[Data in this exercise]

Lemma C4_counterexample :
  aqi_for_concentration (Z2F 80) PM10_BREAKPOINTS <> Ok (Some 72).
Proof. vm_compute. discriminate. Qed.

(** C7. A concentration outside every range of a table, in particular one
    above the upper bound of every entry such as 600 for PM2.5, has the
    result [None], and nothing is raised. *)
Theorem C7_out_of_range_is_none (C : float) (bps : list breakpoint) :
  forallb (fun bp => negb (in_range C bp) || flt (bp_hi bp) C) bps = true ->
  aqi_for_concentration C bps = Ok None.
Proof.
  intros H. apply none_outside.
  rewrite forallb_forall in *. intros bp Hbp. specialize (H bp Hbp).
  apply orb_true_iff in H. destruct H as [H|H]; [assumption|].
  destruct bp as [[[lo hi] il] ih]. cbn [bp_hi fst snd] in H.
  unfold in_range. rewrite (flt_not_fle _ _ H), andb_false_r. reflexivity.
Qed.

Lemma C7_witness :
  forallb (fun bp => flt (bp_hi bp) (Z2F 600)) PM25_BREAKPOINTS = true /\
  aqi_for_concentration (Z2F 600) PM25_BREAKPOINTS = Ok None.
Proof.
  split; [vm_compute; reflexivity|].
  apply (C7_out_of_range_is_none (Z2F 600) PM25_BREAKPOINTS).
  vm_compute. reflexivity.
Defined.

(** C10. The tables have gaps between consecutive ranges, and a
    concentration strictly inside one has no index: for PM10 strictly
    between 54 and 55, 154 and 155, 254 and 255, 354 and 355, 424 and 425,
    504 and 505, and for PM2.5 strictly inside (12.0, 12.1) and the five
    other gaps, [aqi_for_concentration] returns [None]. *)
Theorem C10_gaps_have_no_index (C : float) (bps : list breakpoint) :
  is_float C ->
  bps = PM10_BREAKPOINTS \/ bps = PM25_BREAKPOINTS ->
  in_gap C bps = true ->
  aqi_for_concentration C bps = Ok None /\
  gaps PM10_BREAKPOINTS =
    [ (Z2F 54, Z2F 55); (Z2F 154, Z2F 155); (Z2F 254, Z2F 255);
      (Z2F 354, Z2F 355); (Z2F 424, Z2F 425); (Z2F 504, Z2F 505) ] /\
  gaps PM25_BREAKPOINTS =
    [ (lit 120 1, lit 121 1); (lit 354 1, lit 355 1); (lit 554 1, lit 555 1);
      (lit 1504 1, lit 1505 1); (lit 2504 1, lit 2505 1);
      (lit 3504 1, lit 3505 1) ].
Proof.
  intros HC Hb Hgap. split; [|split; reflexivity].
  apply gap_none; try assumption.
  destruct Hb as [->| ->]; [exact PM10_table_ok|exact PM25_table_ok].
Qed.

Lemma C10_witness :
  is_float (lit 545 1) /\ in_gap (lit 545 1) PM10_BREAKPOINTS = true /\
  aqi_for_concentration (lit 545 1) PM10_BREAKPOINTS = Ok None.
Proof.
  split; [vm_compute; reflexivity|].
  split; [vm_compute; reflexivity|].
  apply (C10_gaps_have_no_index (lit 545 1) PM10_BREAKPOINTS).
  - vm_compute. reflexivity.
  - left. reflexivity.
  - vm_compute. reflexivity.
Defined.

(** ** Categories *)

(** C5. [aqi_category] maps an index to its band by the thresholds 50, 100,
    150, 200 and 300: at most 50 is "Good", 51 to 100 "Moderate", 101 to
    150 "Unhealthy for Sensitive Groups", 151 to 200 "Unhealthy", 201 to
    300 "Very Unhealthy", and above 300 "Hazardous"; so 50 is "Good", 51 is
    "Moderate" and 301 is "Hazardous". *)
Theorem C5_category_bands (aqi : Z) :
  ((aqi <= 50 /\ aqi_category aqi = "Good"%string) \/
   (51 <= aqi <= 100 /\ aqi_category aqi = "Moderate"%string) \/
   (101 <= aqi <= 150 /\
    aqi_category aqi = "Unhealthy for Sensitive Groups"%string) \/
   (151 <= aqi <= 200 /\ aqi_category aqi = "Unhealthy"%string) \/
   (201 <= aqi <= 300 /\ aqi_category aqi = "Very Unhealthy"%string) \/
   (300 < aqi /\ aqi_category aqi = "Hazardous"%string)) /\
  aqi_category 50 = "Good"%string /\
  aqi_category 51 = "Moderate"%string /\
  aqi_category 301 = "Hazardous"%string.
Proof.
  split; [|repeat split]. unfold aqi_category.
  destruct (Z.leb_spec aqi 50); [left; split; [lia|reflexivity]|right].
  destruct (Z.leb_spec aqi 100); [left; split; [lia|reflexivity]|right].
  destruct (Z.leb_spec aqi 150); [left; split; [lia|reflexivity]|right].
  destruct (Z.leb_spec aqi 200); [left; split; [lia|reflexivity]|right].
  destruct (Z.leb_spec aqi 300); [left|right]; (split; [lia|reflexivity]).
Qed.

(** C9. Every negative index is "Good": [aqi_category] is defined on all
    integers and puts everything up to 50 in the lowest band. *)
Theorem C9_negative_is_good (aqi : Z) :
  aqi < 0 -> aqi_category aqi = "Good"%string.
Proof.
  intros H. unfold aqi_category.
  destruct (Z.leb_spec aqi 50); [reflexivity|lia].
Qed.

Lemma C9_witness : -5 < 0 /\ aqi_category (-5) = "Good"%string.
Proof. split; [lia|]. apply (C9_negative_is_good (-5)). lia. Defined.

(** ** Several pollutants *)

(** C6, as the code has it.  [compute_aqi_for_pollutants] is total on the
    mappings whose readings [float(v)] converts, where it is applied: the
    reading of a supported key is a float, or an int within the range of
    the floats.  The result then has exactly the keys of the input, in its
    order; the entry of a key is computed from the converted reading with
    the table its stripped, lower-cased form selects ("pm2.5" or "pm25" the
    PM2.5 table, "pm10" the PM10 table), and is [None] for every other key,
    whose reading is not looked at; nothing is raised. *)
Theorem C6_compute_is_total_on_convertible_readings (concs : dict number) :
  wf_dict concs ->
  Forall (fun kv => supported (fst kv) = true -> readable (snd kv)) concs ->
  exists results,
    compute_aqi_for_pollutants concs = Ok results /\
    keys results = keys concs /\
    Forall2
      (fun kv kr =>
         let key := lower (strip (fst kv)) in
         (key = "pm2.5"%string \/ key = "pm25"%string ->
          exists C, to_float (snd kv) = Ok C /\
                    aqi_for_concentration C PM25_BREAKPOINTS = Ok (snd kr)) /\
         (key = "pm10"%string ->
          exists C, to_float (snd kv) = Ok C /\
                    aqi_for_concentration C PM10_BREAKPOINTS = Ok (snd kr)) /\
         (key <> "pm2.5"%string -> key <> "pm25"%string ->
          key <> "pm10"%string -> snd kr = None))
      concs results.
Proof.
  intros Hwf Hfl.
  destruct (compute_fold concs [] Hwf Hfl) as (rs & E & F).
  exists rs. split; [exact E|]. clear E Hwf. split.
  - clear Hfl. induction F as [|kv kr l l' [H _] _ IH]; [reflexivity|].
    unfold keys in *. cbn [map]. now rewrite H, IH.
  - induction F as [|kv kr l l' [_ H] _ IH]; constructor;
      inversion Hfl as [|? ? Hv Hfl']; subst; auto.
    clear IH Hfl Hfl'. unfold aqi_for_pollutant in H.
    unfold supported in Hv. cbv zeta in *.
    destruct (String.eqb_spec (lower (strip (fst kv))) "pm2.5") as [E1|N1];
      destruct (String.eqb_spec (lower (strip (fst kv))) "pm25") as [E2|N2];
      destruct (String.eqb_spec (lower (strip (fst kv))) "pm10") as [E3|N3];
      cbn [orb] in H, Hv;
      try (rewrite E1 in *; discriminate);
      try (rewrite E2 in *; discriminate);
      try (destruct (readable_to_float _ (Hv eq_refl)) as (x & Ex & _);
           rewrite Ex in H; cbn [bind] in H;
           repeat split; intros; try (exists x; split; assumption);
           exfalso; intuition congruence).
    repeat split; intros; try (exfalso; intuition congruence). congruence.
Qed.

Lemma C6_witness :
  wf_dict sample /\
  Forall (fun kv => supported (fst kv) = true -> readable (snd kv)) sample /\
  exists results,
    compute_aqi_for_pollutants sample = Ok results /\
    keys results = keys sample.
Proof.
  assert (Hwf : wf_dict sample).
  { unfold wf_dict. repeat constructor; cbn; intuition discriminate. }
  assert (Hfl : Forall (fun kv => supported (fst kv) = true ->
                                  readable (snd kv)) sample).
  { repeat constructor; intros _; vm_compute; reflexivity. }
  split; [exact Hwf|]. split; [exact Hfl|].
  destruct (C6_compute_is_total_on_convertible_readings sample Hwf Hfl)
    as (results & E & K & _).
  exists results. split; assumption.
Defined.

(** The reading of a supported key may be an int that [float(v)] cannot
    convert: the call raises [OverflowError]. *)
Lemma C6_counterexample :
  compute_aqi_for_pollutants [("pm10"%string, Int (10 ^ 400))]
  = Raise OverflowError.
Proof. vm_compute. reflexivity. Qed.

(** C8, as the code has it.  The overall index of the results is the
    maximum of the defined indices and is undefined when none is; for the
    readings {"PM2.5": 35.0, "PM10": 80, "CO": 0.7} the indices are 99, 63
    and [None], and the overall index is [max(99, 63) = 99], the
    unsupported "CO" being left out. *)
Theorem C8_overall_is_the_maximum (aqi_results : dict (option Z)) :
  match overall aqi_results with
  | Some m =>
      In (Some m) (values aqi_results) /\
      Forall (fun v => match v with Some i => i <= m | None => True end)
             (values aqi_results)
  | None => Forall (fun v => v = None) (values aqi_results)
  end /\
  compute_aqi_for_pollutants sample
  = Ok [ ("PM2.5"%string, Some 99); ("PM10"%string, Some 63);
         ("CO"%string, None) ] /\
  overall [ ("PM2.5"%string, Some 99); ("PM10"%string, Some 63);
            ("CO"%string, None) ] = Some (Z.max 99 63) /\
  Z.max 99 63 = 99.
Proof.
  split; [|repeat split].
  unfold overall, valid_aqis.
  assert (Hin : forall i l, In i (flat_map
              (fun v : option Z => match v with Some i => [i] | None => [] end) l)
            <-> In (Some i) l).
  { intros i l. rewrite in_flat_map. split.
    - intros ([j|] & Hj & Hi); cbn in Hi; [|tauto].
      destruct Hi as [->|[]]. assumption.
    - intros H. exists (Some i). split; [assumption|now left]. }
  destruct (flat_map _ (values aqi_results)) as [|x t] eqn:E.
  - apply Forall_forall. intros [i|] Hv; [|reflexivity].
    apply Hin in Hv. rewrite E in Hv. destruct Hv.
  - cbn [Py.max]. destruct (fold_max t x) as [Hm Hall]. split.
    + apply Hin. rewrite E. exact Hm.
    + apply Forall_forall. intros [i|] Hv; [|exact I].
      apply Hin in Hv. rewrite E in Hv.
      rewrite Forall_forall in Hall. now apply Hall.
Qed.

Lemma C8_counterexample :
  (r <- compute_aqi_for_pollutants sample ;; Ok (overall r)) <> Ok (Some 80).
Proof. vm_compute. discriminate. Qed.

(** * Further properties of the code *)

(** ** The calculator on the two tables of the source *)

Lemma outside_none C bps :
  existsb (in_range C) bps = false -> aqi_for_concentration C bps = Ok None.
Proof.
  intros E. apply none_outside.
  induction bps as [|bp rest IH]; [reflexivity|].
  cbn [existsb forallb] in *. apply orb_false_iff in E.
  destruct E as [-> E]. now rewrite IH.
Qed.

[/Data in this exercise]
[Data in this exercise]

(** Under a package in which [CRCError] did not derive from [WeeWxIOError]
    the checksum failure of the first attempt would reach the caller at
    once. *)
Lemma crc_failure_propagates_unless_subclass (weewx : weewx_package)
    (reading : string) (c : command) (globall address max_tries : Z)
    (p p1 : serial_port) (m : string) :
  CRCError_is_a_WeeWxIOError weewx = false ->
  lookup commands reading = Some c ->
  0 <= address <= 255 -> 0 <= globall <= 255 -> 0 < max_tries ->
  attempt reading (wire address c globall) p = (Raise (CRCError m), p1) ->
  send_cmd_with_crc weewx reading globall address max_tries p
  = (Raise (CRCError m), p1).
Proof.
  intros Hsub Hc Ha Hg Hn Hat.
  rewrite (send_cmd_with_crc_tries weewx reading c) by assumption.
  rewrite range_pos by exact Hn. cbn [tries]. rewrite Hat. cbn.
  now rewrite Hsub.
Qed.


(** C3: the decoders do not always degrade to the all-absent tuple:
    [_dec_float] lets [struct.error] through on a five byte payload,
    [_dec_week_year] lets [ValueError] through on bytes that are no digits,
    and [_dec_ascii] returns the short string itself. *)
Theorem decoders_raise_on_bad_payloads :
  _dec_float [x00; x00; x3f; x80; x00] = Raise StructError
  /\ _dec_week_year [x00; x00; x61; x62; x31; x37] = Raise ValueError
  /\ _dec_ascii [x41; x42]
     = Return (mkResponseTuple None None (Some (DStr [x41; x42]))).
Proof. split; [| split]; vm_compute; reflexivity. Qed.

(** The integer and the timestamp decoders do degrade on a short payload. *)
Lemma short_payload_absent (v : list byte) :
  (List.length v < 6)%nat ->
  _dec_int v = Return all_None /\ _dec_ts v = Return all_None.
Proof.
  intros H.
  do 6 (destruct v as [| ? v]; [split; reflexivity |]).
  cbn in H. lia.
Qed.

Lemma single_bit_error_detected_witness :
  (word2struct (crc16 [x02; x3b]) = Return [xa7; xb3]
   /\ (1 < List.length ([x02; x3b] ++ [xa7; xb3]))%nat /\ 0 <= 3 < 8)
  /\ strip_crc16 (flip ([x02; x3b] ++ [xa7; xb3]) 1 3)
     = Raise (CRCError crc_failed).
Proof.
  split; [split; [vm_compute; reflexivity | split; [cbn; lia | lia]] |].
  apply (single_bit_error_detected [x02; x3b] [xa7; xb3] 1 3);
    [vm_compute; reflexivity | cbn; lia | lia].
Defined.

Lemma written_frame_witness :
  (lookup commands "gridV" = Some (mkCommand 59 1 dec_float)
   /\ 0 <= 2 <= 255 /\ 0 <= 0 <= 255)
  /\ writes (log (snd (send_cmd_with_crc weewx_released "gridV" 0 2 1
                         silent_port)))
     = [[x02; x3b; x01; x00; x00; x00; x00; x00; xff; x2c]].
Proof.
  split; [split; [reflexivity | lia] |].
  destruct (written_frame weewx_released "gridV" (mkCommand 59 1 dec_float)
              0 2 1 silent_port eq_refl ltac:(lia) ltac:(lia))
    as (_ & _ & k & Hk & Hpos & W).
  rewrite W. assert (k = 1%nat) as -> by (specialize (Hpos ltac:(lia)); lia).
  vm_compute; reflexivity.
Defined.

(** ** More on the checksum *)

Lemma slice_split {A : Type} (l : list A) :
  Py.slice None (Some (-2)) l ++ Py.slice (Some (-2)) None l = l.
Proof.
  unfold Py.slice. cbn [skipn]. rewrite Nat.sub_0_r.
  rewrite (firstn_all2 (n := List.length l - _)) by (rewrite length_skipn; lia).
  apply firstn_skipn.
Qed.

[/Data in this exercise]

Lines with "raised" in them are what the answer must contain; copy each from the records above.

    result [None], and nothing is raised. *)
    whose reading is not looked at; nothing is raised. *)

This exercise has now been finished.